** GIVEN INFORMATION follows **
(* ===== verification/XhElfReloc.v ===== *)
(** * xh_elf.c: relocation iterators

    The iterator over plain REL and RELA tables, the SLEB128 decoder and the
    iterator over Android's packed relocations (xh_elf.c lines 72 to 256), for
    the 64-bit ELF class. *)

From S2P Require Import Prelude CMem XhUtil.

#[local] Open Scope cint_scope.

(** ** Layout of the ELF structures (elf.h) *)

Definition SIZEOF_REL : Z := 16.
Definition SIZEOF_RELA : Z := 24.

(** ** Plain tables *)

Record xh_elf_plain_reloc_iterator_t : Set := PlainIter {
  p_cur : Z; p_end : Z; p_is_use_rela : Z
}.

Definition xh_elf_plain_reloc_iterator_init (rel rel_sz is_use_rela : Z)
  : xh_elf_plain_reloc_iterator_t :=
  PlainIter rel (rel ⊕ rel_sz) is_use_rela.

(** The entry's address, or [None] for NULL, and the iterator after it. *)
Definition xh_elf_plain_reloc_iterator_next (self : xh_elf_plain_reloc_iterator_t)
  : option Z * xh_elf_plain_reloc_iterator_t :=
  if p_end self <=? p_cur self then (None, self)
  else (Some (p_cur self),
        PlainIter (p_cur self ⊕ (if truthy (p_is_use_rela self) then SIZEOF_RELA else SIZEOF_REL))
          (p_end self) (p_is_use_rela self)).

(** ** SLEB128 *)

Record xh_elf_sleb128_decoder_t : Set := Decoder { d_cur : Z; d_end : Z }.

Definition xh_elf_sleb128_decoder_init (rel rel_sz : Z) : xh_elf_sleb128_decoder_t :=
  Decoder rel (rel ⊕ rel_sz).

(** One round of the loop per byte.  Shifting by 64 or more is undefined. *)
Fixpoint xh_elf_sleb128_loop (fuel : nat) (cur end_ value shift : Z)
  : CM memory (option Z * xh_elf_sleb128_decoder_t) :=
  match fuel with
  | O => fail OutOfFuel
  | S fuel =>
      if end_ <=? cur then mret (None, Decoder cur end_)
      else
        byte ← load8 cur;
        let cur := cur ⊕ 1 in
        when (64 <=? shift) (fail Undefined);;
        let value := value .| u64 ((byte & 127) << shift) in
        let shift := shift + 7 in
        if truthy (byte & 128) then xh_elf_sleb128_loop fuel cur end_ value shift
        else
          let value :=
            if (shift <? 64) && truthy (byte & 64) then value .| u64 (- (1 << shift)) else value in
          mret (Some value, Decoder cur end_)
  end.

(** [Some v]: returns 0 with [*ret = v]; [None]: returns XH_ERRNO_FORMAT.  The
    eleventh byte is shifted by 70, so eleven rounds are all there can be. *)
Definition xh_elf_sleb128_decoder_next (self : xh_elf_sleb128_decoder_t)
  : CM memory (option Z * xh_elf_sleb128_decoder_t) :=
  xh_elf_sleb128_loop 11 (d_cur self) (d_end self) 0 0.

(** ** Packed tables *)

Definition RELOCATION_GROUPED_BY_INFO_FLAG : Z := 1.
Definition RELOCATION_GROUPED_BY_OFFSET_DELTA_FLAG : Z := 2.
Definition RELOCATION_GROUPED_BY_ADDEND_FLAG : Z := 4.
Definition RELOCATION_GROUP_HAS_ADDEND_FLAG : Z := 8.

(** [rela] and [rel], which only carry the result of a step, are its return
    value below. *)
Record xh_elf_packed_reloc_iterator_t : Set := PackedIter {
  decoder : xh_elf_sleb128_decoder_t;
  relocation_count : Z;
  group_size : Z;
  group_flags : Z;
  group_r_offset_delta : Z;
  relocation_index : Z;
  relocation_group_index : Z;
  it_r_offset : Z;
  it_r_info : Z;
  it_r_addend : Z;
  it_is_use_rela : Z
}.

Definition set_decoder (d : xh_elf_sleb128_decoder_t) (s : xh_elf_packed_reloc_iterator_t) :=
  PackedIter d (relocation_count s) (group_size s) (group_flags s) (group_r_offset_delta s)
    (relocation_index s) (relocation_group_index s) (it_r_offset s) (it_r_info s) (it_r_addend s)
    (it_is_use_rela s).
Definition set_relocation_count (v : Z) (s : xh_elf_packed_reloc_iterator_t) :=
  PackedIter (decoder s) v (group_size s) (group_flags s) (group_r_offset_delta s)
    (relocation_index s) (relocation_group_index s) (it_r_offset s) (it_r_info s) (it_r_addend s)
    (it_is_use_rela s).
Definition set_group_size (v : Z) (s : xh_elf_packed_reloc_iterator_t) :=
  PackedIter (decoder s) (relocation_count s) v (group_flags s) (group_r_offset_delta s)
    (relocation_index s) (relocation_group_index s) (it_r_offset s) (it_r_info s) (it_r_addend s)
    (it_is_use_rela s).
Definition set_group_flags (v : Z) (s : xh_elf_packed_reloc_iterator_t) :=
  PackedIter (decoder s) (relocation_count s) (group_size s) v (group_r_offset_delta s)
    (relocation_index s) (relocation_group_index s) (it_r_offset s) (it_r_info s) (it_r_addend s)
    (it_is_use_rela s).
Definition set_group_r_offset_delta (v : Z) (s : xh_elf_packed_reloc_iterator_t) :=
  PackedIter (decoder s) (relocation_count s) (group_size s) (group_flags s) v
    (relocation_index s) (relocation_group_index s) (it_r_offset s) (it_r_info s) (it_r_addend s)
    (it_is_use_rela s).
Definition set_indices (i g : Z) (s : xh_elf_packed_reloc_iterator_t) :=
  PackedIter (decoder s) (relocation_count s) (group_size s) (group_flags s)
    (group_r_offset_delta s) i g (it_r_offset s) (it_r_info s) (it_r_addend s) (it_is_use_rela s).
Definition set_r_offset (v : Z) (s : xh_elf_packed_reloc_iterator_t) :=
  PackedIter (decoder s) (relocation_count s) (group_size s) (group_flags s)
    (group_r_offset_delta s) (relocation_index s) (relocation_group_index s) v (it_r_info s)
    (it_r_addend s) (it_is_use_rela s).
Definition set_r_info (v : Z) (s : xh_elf_packed_reloc_iterator_t) :=
  PackedIter (decoder s) (relocation_count s) (group_size s) (group_flags s)
    (group_r_offset_delta s) (relocation_index s) (relocation_group_index s) (it_r_offset s) v
    (it_r_addend s) (it_is_use_rela s).
Definition set_r_addend (v : Z) (s : xh_elf_packed_reloc_iterator_t) :=
  PackedIter (decoder s) (relocation_count s) (group_size s) (group_flags s)
    (group_r_offset_delta s) (relocation_index s) (relocation_group_index s) (it_r_offset s)
    (it_r_info s) v (it_is_use_rela s).

(** A step of the iterator with the state it leaves; [Bail] is an early return
    with its error code. *)
Inductive step_result (A : Type) : Type :=
  | Done (a : A) (s : xh_elf_packed_reloc_iterator_t)
  | Bail (r : Z) (s : xh_elf_packed_reloc_iterator_t).
Arguments Done {A} a s.
Arguments Bail {A} r s.

Definition step_state {A} (r : step_result A) : xh_elf_packed_reloc_iterator_t :=
  match r with Done _ s => s | Bail _ s => s end.

(** [if(0 != (r = xh_elf_sleb128_decoder_next(&(self->decoder), &val))) return r;] *)
Definition next_or_return {A} (self : xh_elf_packed_reloc_iterator_t)
    (k : Z → xh_elf_packed_reloc_iterator_t → CM memory (step_result A))
  : CM memory (step_result A) :=
  '(v, d) ← xh_elf_sleb128_decoder_next (decoder self);
  match v with
  | Some v => k v (set_decoder d self)
  | None => mret (Bail XH_ERRNO_FORMAT (set_decoder d self))
  end.

(** The same under [if(c)]: without [c] the field is left alone. *)
Definition next_if {A} (c : bool) (self : xh_elf_packed_reloc_iterator_t)
    (set : Z → xh_elf_packed_reloc_iterator_t → xh_elf_packed_reloc_iterator_t)
    (k : xh_elf_packed_reloc_iterator_t → CM memory (step_result A)) : CM memory (step_result A) :=
  if c then next_or_return self (λ v s, k (set v s)) else k self.

Definition xh_elf_packed_reloc_iterator_init (rel rel_sz is_use_rela : Z)
  : CM memory (step_result unit) :=
  let self := PackedIter (xh_elf_sleb128_decoder_init rel rel_sz) 0 0 0 0 0 0 0 0 0 is_use_rela in
  next_or_return self (λ v self, let self := set_relocation_count v self in
  next_or_return self (λ v self, let self := set_r_offset v self in
  mret (Done tt self))).

Definition has_flag (f : Z) (self : xh_elf_packed_reloc_iterator_t) : bool :=
  truthy (group_flags self & f).

(** [self->r_addend += (ssize_t)val], as a 64-bit word. *)
Definition add_r_addend (v : Z) (self : xh_elf_packed_reloc_iterator_t) :=
  set_r_addend (it_r_addend self ⊕ v) self.

Definition xh_elf_packed_reloc_iterator_read_group_fields (self : xh_elf_packed_reloc_iterator_t)
  : CM memory (step_result unit) :=
  next_or_return self (λ v self, let self := set_group_size v self in
  next_or_return self (λ v self, let self := set_group_flags v self in
  next_if (has_flag RELOCATION_GROUPED_BY_OFFSET_DELTA_FLAG self) self set_group_r_offset_delta
  (λ self,
  next_if (has_flag RELOCATION_GROUPED_BY_INFO_FLAG self) self set_r_info
  (λ self,
  let finish self := mret (Done tt (set_indices (relocation_index self) 0 self)) in
  if has_flag RELOCATION_GROUP_HAS_ADDEND_FLAG self &&
     has_flag RELOCATION_GROUPED_BY_ADDEND_FLAG self then
    if it_is_use_rela self =? 0 then mret (Bail XH_ERRNO_FORMAT self)
    else next_or_return self (λ v self, finish (add_r_addend v self))
  else if negb (has_flag RELOCATION_GROUP_HAS_ADDEND_FLAG self) then finish (set_r_addend 0 self)
  else finish self)))).

(** Info and addend of one relocation, once its offset is known. *)
Definition packed_info_addend (self : xh_elf_packed_reloc_iterator_t)
  : CM memory (step_result (Z * Z)) :=
  next_if (negb (has_flag RELOCATION_GROUPED_BY_INFO_FLAG self)) self set_r_info
  (λ self,
  next_if (truthy (it_is_use_rela self) && has_flag RELOCATION_GROUP_HAS_ADDEND_FLAG self &&
           negb (has_flag RELOCATION_GROUPED_BY_ADDEND_FLAG self)) self add_r_addend
  (λ self,
  let self := set_indices (relocation_index self ⊕ 1) (relocation_group_index self ⊕ 1) self in
  mret (Done (it_r_offset self, it_r_info self) self))).

(** The part after the group check. *)
Definition packed_reloc_fields (self : xh_elf_packed_reloc_iterator_t)
  : CM memory (step_result (Z * Z)) :=
  if has_flag RELOCATION_GROUPED_BY_OFFSET_DELTA_FLAG self
  then packed_info_addend (set_r_offset (it_r_offset self ⊕ group_r_offset_delta self) self)
  else next_or_return self (λ v self,
    packed_info_addend (set_r_offset (it_r_offset self ⊕ v) self)).

(** The next relocation's r_offset and r_info, through [Done]; [Bail] is the
    NULL of the end or of an error. *)
Definition xh_elf_packed_reloc_iterator_next (self : xh_elf_packed_reloc_iterator_t)
  : CM memory (step_result (Z * Z)) :=
  if relocation_count self <=? relocation_index self then mret (Bail 0 self)
  else
    r ← (if relocation_group_index self =? group_size self
         then xh_elf_packed_reloc_iterator_read_group_fields self
         else mret (Done tt self));
    match r with
    | Bail r self => mret (Bail r self)
    | Done _ self => packed_reloc_fields self
    end.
** End of GIVEN INFORMATION **
=== WORK TO COMPLETE ===
Within the data above, filter for lines containing the word "Arguments" and copy each one.

=== WRITTEN ANSWER ===
Arguments Done {A} a s.
Arguments Bail {A} r s.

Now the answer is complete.